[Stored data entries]
*** Begin section ***

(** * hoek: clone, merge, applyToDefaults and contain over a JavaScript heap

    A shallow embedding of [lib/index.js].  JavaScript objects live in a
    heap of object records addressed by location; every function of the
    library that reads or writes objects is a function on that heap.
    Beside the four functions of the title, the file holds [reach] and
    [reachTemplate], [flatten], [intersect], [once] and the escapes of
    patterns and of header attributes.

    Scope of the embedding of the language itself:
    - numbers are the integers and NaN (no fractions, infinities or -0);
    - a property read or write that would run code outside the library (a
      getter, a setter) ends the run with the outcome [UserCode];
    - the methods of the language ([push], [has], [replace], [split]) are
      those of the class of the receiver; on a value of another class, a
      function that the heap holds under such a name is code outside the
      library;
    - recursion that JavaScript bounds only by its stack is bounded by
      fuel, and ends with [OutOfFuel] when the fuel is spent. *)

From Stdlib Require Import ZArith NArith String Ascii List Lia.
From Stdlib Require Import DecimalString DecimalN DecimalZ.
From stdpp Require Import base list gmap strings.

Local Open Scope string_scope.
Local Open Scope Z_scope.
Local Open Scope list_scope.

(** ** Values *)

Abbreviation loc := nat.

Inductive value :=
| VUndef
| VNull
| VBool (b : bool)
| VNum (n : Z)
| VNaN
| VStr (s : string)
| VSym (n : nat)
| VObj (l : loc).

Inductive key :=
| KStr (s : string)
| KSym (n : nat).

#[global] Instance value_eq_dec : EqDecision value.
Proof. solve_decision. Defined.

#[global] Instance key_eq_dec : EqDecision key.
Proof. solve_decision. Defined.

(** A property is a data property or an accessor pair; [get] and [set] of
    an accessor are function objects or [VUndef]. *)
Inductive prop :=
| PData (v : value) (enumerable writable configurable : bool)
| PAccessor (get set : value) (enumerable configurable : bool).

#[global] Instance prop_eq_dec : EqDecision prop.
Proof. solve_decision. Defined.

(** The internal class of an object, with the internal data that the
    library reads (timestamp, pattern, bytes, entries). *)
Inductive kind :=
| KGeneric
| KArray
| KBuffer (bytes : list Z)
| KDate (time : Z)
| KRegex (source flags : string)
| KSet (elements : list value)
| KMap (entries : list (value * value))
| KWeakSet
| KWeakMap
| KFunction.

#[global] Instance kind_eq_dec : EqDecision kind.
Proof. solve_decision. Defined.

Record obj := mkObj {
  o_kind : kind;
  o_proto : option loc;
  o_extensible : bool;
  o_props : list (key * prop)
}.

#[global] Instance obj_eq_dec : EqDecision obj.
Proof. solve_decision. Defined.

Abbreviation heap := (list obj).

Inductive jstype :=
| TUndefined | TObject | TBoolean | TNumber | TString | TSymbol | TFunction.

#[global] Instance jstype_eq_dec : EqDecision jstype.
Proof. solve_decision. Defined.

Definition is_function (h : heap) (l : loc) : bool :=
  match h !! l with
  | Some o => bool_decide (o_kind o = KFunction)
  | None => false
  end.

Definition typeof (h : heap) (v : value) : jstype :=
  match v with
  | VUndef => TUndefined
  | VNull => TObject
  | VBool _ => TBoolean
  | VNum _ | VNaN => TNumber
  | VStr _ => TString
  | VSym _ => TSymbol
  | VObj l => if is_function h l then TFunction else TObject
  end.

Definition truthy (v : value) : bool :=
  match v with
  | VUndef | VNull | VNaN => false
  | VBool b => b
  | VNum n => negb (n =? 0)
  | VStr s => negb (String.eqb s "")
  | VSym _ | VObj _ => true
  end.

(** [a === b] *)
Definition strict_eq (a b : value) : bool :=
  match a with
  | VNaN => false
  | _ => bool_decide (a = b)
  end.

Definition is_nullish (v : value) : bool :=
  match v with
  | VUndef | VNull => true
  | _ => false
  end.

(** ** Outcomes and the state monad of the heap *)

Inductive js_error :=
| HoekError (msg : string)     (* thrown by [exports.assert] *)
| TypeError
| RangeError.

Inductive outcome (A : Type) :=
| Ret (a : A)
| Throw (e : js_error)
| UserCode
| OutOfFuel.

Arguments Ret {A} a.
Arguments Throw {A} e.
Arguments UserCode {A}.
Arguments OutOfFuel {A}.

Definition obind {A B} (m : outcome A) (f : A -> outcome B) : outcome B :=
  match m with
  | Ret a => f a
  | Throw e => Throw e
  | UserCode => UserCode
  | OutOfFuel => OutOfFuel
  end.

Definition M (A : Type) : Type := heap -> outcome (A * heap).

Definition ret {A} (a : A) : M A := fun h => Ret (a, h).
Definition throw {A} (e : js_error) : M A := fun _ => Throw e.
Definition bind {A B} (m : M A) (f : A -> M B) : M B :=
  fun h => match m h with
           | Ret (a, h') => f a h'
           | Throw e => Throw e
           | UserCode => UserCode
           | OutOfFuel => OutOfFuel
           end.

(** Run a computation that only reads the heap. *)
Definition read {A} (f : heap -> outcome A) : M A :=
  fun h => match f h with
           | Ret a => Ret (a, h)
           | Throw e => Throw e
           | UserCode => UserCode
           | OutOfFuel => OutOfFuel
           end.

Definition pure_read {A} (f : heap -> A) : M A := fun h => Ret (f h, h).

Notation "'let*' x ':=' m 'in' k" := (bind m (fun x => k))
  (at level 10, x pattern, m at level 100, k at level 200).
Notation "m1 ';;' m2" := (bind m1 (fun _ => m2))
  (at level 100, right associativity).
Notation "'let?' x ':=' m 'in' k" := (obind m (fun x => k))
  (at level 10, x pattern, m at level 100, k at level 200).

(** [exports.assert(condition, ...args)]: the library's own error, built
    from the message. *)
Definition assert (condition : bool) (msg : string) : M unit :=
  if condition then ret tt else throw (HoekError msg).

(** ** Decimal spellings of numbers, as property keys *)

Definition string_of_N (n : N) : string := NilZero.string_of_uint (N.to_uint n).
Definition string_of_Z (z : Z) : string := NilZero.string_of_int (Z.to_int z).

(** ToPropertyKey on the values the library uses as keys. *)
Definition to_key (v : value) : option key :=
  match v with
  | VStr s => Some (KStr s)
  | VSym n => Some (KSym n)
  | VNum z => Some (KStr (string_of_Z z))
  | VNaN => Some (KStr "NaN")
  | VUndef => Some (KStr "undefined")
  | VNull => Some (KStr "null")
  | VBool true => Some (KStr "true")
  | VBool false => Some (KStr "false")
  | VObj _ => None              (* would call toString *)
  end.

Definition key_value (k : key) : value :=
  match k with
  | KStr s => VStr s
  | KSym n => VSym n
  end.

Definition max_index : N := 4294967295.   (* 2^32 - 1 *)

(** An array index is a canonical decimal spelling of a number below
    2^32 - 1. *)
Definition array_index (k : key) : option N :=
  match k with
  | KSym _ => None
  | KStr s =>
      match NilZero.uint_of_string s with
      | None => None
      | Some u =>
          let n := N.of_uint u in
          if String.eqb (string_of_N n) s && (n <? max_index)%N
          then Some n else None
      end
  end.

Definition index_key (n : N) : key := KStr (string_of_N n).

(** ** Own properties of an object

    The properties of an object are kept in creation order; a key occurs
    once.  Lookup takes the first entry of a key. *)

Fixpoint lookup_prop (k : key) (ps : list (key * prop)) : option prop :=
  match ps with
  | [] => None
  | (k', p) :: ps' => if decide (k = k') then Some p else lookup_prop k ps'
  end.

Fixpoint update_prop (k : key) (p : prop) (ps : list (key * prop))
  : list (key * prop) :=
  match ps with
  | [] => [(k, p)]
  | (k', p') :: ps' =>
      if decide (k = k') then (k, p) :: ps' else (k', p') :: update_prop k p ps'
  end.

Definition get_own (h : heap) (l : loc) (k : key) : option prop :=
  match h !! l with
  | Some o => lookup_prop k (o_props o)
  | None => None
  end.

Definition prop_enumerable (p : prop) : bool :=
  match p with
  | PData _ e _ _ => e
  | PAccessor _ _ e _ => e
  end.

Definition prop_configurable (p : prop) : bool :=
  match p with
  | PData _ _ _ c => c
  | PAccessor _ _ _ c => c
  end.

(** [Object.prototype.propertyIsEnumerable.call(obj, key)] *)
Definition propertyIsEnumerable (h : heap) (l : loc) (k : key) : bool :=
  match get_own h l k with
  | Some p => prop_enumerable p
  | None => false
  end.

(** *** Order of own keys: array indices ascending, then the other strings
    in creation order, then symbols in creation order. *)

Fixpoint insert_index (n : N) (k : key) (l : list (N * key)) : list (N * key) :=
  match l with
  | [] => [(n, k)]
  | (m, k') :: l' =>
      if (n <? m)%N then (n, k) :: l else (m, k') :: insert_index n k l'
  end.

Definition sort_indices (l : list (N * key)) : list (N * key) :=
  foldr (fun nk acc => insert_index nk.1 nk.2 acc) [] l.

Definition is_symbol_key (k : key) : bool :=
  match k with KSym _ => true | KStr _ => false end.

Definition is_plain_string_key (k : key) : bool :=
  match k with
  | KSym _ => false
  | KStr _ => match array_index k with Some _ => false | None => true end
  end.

*** End section ***

Your task for the entries above: copy exactly the span starting with the line with "(** [exports.assert(condition, ...args)]: the" and going on through the line with "Fixpoint update_prop (k", both lines included, and nothing else.

(** [exports.assert(condition, ...args)]: the library's own error, built
    from the message. *)
Definition assert (condition : bool) (msg : string) : M unit :=
  if condition then ret tt else throw (HoekError msg).

(** ** Decimal spellings of numbers, as property keys *)

Definition string_of_N (n : N) : string := NilZero.string_of_uint (N.to_uint n).
Definition string_of_Z (z : Z) : string := NilZero.string_of_int (Z.to_int z).

(** ToPropertyKey on the values the library uses as keys. *)
Definition to_key (v : value) : option key :=
  match v with
  | VStr s => Some (KStr s)
  | VSym n => Some (KSym n)
  | VNum z => Some (KStr (string_of_Z z))
  | VNaN => Some (KStr "NaN")
  | VUndef => Some (KStr "undefined")
  | VNull => Some (KStr "null")
  | VBool true => Some (KStr "true")
  | VBool false => Some (KStr "false")
  | VObj _ => None              (* would call toString *)
  end.

Definition key_value (k : key) : value :=
  match k with
  | KStr s => VStr s
  | KSym n => VSym n
  end.

Definition max_index : N := 4294967295.   (* 2^32 - 1 *)

(** An array index is a canonical decimal spelling of a number below
    2^32 - 1. *)
Definition array_index (k : key) : option N :=
  match k with
  | KSym _ => None
  | KStr s =>
      match NilZero.uint_of_string s with
      | None => None
      | Some u =>
          let n := N.of_uint u in
          if String.eqb (string_of_N n) s && (n <? max_index)%N
          then Some n else None
      end
  end.

Definition index_key (n : N) : key := KStr (string_of_N n).

(** ** Own properties of an object

    The properties of an object are kept in creation order; a key occurs
    once.  Lookup takes the first entry of a key. *)

Fixpoint lookup_prop (k : key) (ps : list (key * prop)) : option prop :=
  match ps with
  | [] => None
  | (k', p) :: ps' => if decide (k = k') then Some p else lookup_prop k ps'
  end.

Fixpoint update_prop (k : key) (p : prop) (ps : list (key * prop))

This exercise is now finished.